Punjabi juttis represent the traditional footwear of Punjab, which is known worldwide for its exquisite design and intricate pattern. It can be described as a traditional Indian shoe, which some other states like Rajasthan and Haryana also manufacture. However, the name 'jutti’ is typical to Punjab, whereas similar traditional footwear is called khussa or mojri in other states. Juttis are long shoes with a curved end. They are made out of self-lured leather. Gold and silver threads are used to weave embroidery on them.
There is a rich display of artistry in Punjabi jootis. They are exceptionally colorful and extraordinarily traditional. There is a wide use of fancy materials like beads, pearls, coloured threads, small mirrors and seashells. Light juttis are considered the best. It is said that they are so light that even the sparrows can fly away with them. They are designed in such a way that they give an ethnic Indian look to the wearer, combined with a royal appearance. Utility, along with beauty, is the main concept behind the production of juttis. Dressed like sherwani are incomplete without the grace of a jutti.
The designs of Punjabi juttis are inspired by the footwear that was worn by the royal people during Mughal period. Usually, they have a curved toe, which sets them apart from other footwear. They consist of a network known as 'jaali’, which is made up of the mixture of variety of threads. Juttis come in wide varieties; some of the popular ones are the King wedding jutti, style jutti, khausa jutti, punch zari and comfort juti, energise jutti and mesmeric embroidery jutti.
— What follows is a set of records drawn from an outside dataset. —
(** [_update_processor_mode] returns the specifications in order, each
    with the requested mode and otherwise unchanged: a second update
    overrides the first, and picking the close-range specifications before
    or after the update gives the same list. *)
Theorem _update_processor_mode_spec (specs : list ProcessorSpec.t)
    (mode mode' : ProcessorMode) :
  length (Detector._update_processor_mode specs mode) = length specs
  /\ (forall k spec,
        nth_error specs k = Some spec ->
        exists spec',
          nth_error (Detector._update_processor_mode specs mode) k
          = Some spec'
          /\ ProcessorConfig.processor_mode
               (ProcessorSpec.processor_config spec') = mode
          /\ ProcessorConfig.threshold_method
               (ProcessorSpec.processor_config spec')
             = ProcessorConfig.threshold_method
                 (ProcessorSpec.processor_config spec)
          /\ ProcessorConfig.measurement_type
               (ProcessorSpec.processor_config spec')
             = ProcessorConfig.measurement_type
                 (ProcessorSpec.processor_config spec)
          /\ ProcessorConfig.fixed_threshold_value
               (ProcessorSpec.processor_config spec')
             = ProcessorConfig.fixed_threshold_value
                 (ProcessorSpec.processor_config spec)
          /\ ProcessorConfig.threshold_sensitivity
               (ProcessorSpec.processor_config spec')
             = ProcessorConfig.threshold_sensitivity
                 (ProcessorSpec.processor_config spec)
          /\ ProcessorConfig.cfar_one_sided
               (ProcessorSpec.processor_config spec')
             = ProcessorConfig.cfar_one_sided
                 (ProcessorSpec.processor_config spec)
          /\ ProcessorSpec.group_index spec' = ProcessorSpec.group_index spec
          /\ ProcessorSpec.sensor_id spec' = ProcessorSpec.sensor_id spec
          /\ ProcessorSpec.subsweep_indexes spec'
             = ProcessorSpec.subsweep_indexes spec
          /\ ProcessorSpec.processor_context spec'
             = ProcessorSpec.processor_context spec)
  /\ Detector._update_processor_mode
       (Detector._update_processor_mode specs mode) mode'
     = Detector._update_processor_mode specs mode'
  /\ filter Detector.is_close_range
       (Detector._update_processor_mode specs mode)
     = Detector._update_processor_mode
         (filter Detector.is_close_range specs) mode.
Proof.
  unfold Detector._update_processor_mode.
  split; [apply length_map|]. split; [|split].
  - intros k spec Hk. eexists. rewrite nth_error_map, Hk.
    split; [reflexivity|]. cbn. repeat split.
  - rewrite map_map. apply map_ext. intros spec. reflexivity.
  - apply filter_map_same. intros spec. reflexivity.
Qed.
Punajbi juttis are slip-on in style and comfortable on feet. They cover the toes with a round or M-shaped heavily embroidered upper part and leave the top of the foot nearly bare. Though widely available throughout the state of Punjab, you can discover the most stunning varieties of juttis in Patiala city. Muktsar, near Faridkot, is another famous centre for juttis. It is well known for the production of two varieties of juttis - khosa and kasuri. More than 50 families in Muktsar specialize in making juttis.